== PROVIDED RECORDS ==

(** X9.  A request with the wildcard, when the interop abort does not
    apply, deletes nothing, whatever the policy, the features and the dead
    imports: the pass ends on the normalized module, which keeps every
    statement of the module, and only the reporter runs. *)
Theorem wildcard_request_deletes_nothing options filename t :
  "*" ∈ onlyExports options →
  ¬ hazard options t →
  enter options filename t
  = Returned Shaken (normalize t).2
      (publish (normalize t).2 (collectExportsAndImports t) (normalize t).1)
  ∧ keeps t (normalize t).2.
Proof.
  intros Hstar Hhazard. split; [|apply normalize_keeps].
  assert ("*" ∈ requested options (normalize t).1) as Hreq.
  { apply elem_of_requested. split; [done|]. by intros [? _]. }
  assert ("*" ∈ effective options (normalize t).1) as Heff.
  { by apply elem_of_effective. }
  rewrite enter_cases. simpl. rewrite (size_pos _ _ Hreq).
  rewrite bool_decide_eq_false_2 by done.
  apply has_true in Heff. by rewrite Heff.
Qed.

(** X10.  Under the policies [ignore] and [reexport-all] the pass neither
    fails nor skips the shaking: it takes the fast lane exactly when the
    request is empty, aborts exactly for the interop hazard, and runs to
    its end otherwise. *)
Theorem lenient_policies_never_give_up options filename t :
  ifUnknownExport options = Some ignore
  ∨ ifUnknownExport options = Some reexport_all →
  ∃ exit t' state,
    enter options filename t = Returned exit t' state
    ∧ (exit = FastLane ↔ requested options (normalize t).1 = [])
    ∧ (exit = InteropAbort
       ↔ requested options (normalize t).1 ≠ [] ∧ hazard options t)
    ∧ (exit = Shaken
       ↔ requested options (normalize t).1 ≠ [] ∧ ¬ hazard options t).
Proof.
  intros Hpolicy. rewrite enter_cases. simpl.
  destruct (requested options (normalize t).1) as [|name l] eqn:Ereq.
  { simpl. eexists _, _, _. split; [done|]. naive_solver. }
  simpl. case_bool_decide as Ehazard.
  { eexists _, _, _. split; [done|]. naive_solver. }
  assert (∃ t' state,
    (if negb (JSSet.has (effective options (normalize t).1) "*")
     then shake options filename (collectExportsAndImports t) (normalize t).1
            (effective options (normalize t).1)
            (JSSet.has (name :: l) "side-effect") (normalize t).2
     else Returned Shaken (normalize t).2
            (publish (normalize t).2 (collectExportsAndImports t) (normalize t).1))
    = Returned Shaken t' state) as (t' & state & ->).
  { destruct (negb _); [|by eexists _, _].
    rewrite shake_cases.
    destruct (_ =? _); [apply sweep_exit|].
    destruct Hpolicy as [-> | ->]; simpl; apply sweep_exit. }
  exists Shaken, t', state. split; [done|]. naive_solver.
Qed.

Lemma fold_left_ext_in {A B} (f g : A → B → A) (l : list B) (a : A) :
  (∀ acc x, x ∈ l → f acc x = g acc x) → fold_left f l a = fold_left g l a.
Proof.
  revert a. induction l as [|x l IH]; intros a Hfg; simpl; [done|].
  rewrite Hfg by left. apply IH. intros acc y Hy. apply Hfg. by right.
Qed.

Lemma has_ext (request request' : list string) name :
  (name ∈ request ↔ name ∈ request') →
  JSSet.has request name = JSSet.has request' name.
Proof. intros Hiff. unfold JSSet.has. by apply bool_decide_ext. Qed.

(** The alive set reads the request at the names of exports and of
    re-exports only. *)
Lemma alive_ext collected rearranged request request' t :
  (∀ name, name ∈ JSObject.keys rearranged
           ∨ name ∈ map IReexport.exported (reexports collected) →
           (name ∈ request ↔ name ∈ request')) →
  alive collected rearranged request t = alive collected rearranged request' t.
Proof.
  intros Hsame. unfold alive.
  rewrite (fold_left_ext_in
    (aliveExport request (map IImport.imported (imports collected)) t)
    (aliveExport request' (map IImport.imported (imports collected)) t)).
  - apply fold_left_ext_in. intros acc exp Hexp. unfold aliveReexport.
    rewrite (has_ext request request'); [done|].
    apply Hsame. right. apply list_elem_of_fmap. by exists exp.
  - intros acc [exported local] Hentry. simpl.
    rewrite (has_ext request request'); [done|].
    apply Hsame. left. apply list_elem_of_fmap. by exists (exported, local).
Qed.

Lemma shake_ext options request' filename collected rearranged
    (asked asked' : list string) side t :
  (∀ name, name ∈ JSObject.keys rearranged
           ∨ name ∈ map IReexport.exported (reexports collected) →
           (name ∈ asked ↔ name ∈ asked')) →
  length asked = length asked' ∨ ifUnknownExport options = Some ignore →
  shake (asking options request') filename collected rearranged asked' side t
  = match shake options filename collected rearranged asked side t with
    | Thrown _ =>
        Thrown ("Unknown export(s) requested: " +:+ String.concat "," request')
    | outcome => outcome
    end.
Proof.
  intros Hsame Hsize. rewrite !shake_cases.
  rewrite <- (alive_ext collected rearranged asked asked' t Hsame).
  set (aliveExports := alive collected rearranged asked t).
  assert (∀ a,
    sweep (asking options request') filename collected rearranged side a t
    = sweep options filename collected rearranged side a t) as Hsweep by done.
  assert (∀ a,
    match sweep options filename collected rearranged side a t with
    | Thrown _ =>
        Thrown ("Unknown export(s) requested: " +:+ String.concat "," request')
    | outcome => outcome
    end = sweep options filename collected rearranged side a t) as Hmatch.
  { intros a. by destruct (sweep_exit options filename collected rearranged side a t)
      as (? & ? & ->). }
  rewrite !Hsweep. simpl (ifUnknownExport (asking options request')).
  simpl (onlyExports (asking options request')).
  destruct Hsize as [Hlen|Hignore].
  - unfold JSSet.size. rewrite <- Hlen.
    destruct (length aliveExports =? length asked); [by rewrite Hmatch|].
    destruct (default skip_shaking (ifUnknownExport options));
      by rewrite ?Hmatch.
  - rewrite Hignore. simpl.
    destruct (JSSet.size aliveExports =? JSSet.size asked'),
      (JSSet.size aliveExports =? JSSet.size asked); by rewrite Hmatch.
Qed.

Lemma same_size (l k : list string) :
  NoDup l → NoDup k → (∀ x, x ∈ l ↔ x ∈ k) → length l = length k.
Proof. intros Hl Hk Hlk. by apply Permutation_length, NoDup_Permutation. Qed.

(** X11.  The request is read as a set: another request with the same
    names, in any order and with any repetition, has the same outcome,
    but for the message of the error, which lists the request as it was
    given. *)
Theorem request_is_read_as_a_set options request' filename t :
  (∀ name, name ∈ onlyExports options ↔ name ∈ request') →
  enter (asking options request') filename t
  = match enter options filename t with
    | Thrown _ =>
        Thrown ("Unknown export(s) requested: " +:+ String.concat "," request')
    | outcome => outcome
    end.
Proof.
  intros Hsame.
  assert (∀ name, name ∈ requested options (normalize t).1
                  ↔ name ∈ requested (asking options request') (normalize t).1)
    as Hreq.
  { intros name. rewrite !elem_of_requested. simpl. by rewrite Hsame. }
  assert (∀ name, name ∈ effective options (normalize t).1
                  ↔ name ∈ effective (asking options request') (normalize t).1)
    as Heff.
  { intros name. rewrite !elem_of_effective. by rewrite Hreq. }
  assert (hazard options t ↔ hazard (asking options request') t) as Hhazard.
  { unfold hazard. by rewrite Heff. }
  rewrite !enter_cases. simpl.
  rewrite <- (bool_decide_ext _ _ Hhazard).
  rewrite <- (has_ext _ _ "*" (Heff "*")).
  rewrite <- (has_ext _ _ "side-effect" (Hreq "side-effect")).
  unfold JSSet.size.
  rewrite <- (same_size _ _ (NoDup_requested options (normalize t).1)
                (NoDup_requested (asking options request') (normalize t).1) Hreq).
  destruct (length _ =? 0); [done|].
  case_bool_decide; [done|].
  destruct (negb _); [|done].
  apply shake_ext; [auto|]. left.
  by apply same_size; [apply NoDup_effective..|].
Qed.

== YOUR ASSIGNMENT ==
Everything from the first line of the data through the line holding "(exit = InteropAbort" should be output exactly, and no other lines.

== SOLUTION FOR THIS TASK ==
(** X9.  A request with the wildcard, when the interop abort does not
    apply, deletes nothing, whatever the policy, the features and the dead
    imports: the pass ends on the normalized module, which keeps every
    statement of the module, and only the reporter runs. *)
Theorem wildcard_request_deletes_nothing options filename t :
  "*" ∈ onlyExports options →
  ¬ hazard options t →
  enter options filename t
  = Returned Shaken (normalize t).2
      (publish (normalize t).2 (collectExportsAndImports t) (normalize t).1)
  ∧ keeps t (normalize t).2.
Proof.
  intros Hstar Hhazard. split; [|apply normalize_keeps].
  assert ("*" ∈ requested options (normalize t).1) as Hreq.
  { apply elem_of_requested. split; [done|]. by intros [? _]. }
  assert ("*" ∈ effective options (normalize t).1) as Heff.
  { by apply elem_of_effective. }
  rewrite enter_cases. simpl. rewrite (size_pos _ _ Hreq).
  rewrite bool_decide_eq_false_2 by done.
  apply has_true in Heff. by rewrite Heff.
Qed.

(** X10.  Under the policies [ignore] and [reexport-all] the pass neither
    fails nor skips the shaking: it takes the fast lane exactly when the
    request is empty, aborts exactly for the interop hazard, and runs to
    its end otherwise. *)
Theorem lenient_policies_never_give_up options filename t :
  ifUnknownExport options = Some ignore
  ∨ ifUnknownExport options = Some reexport_all →
  ∃ exit t' state,
    enter options filename t = Returned exit t' state
    ∧ (exit = FastLane ↔ requested options (normalize t).1 = [])
    ∧ (exit = InteropAbort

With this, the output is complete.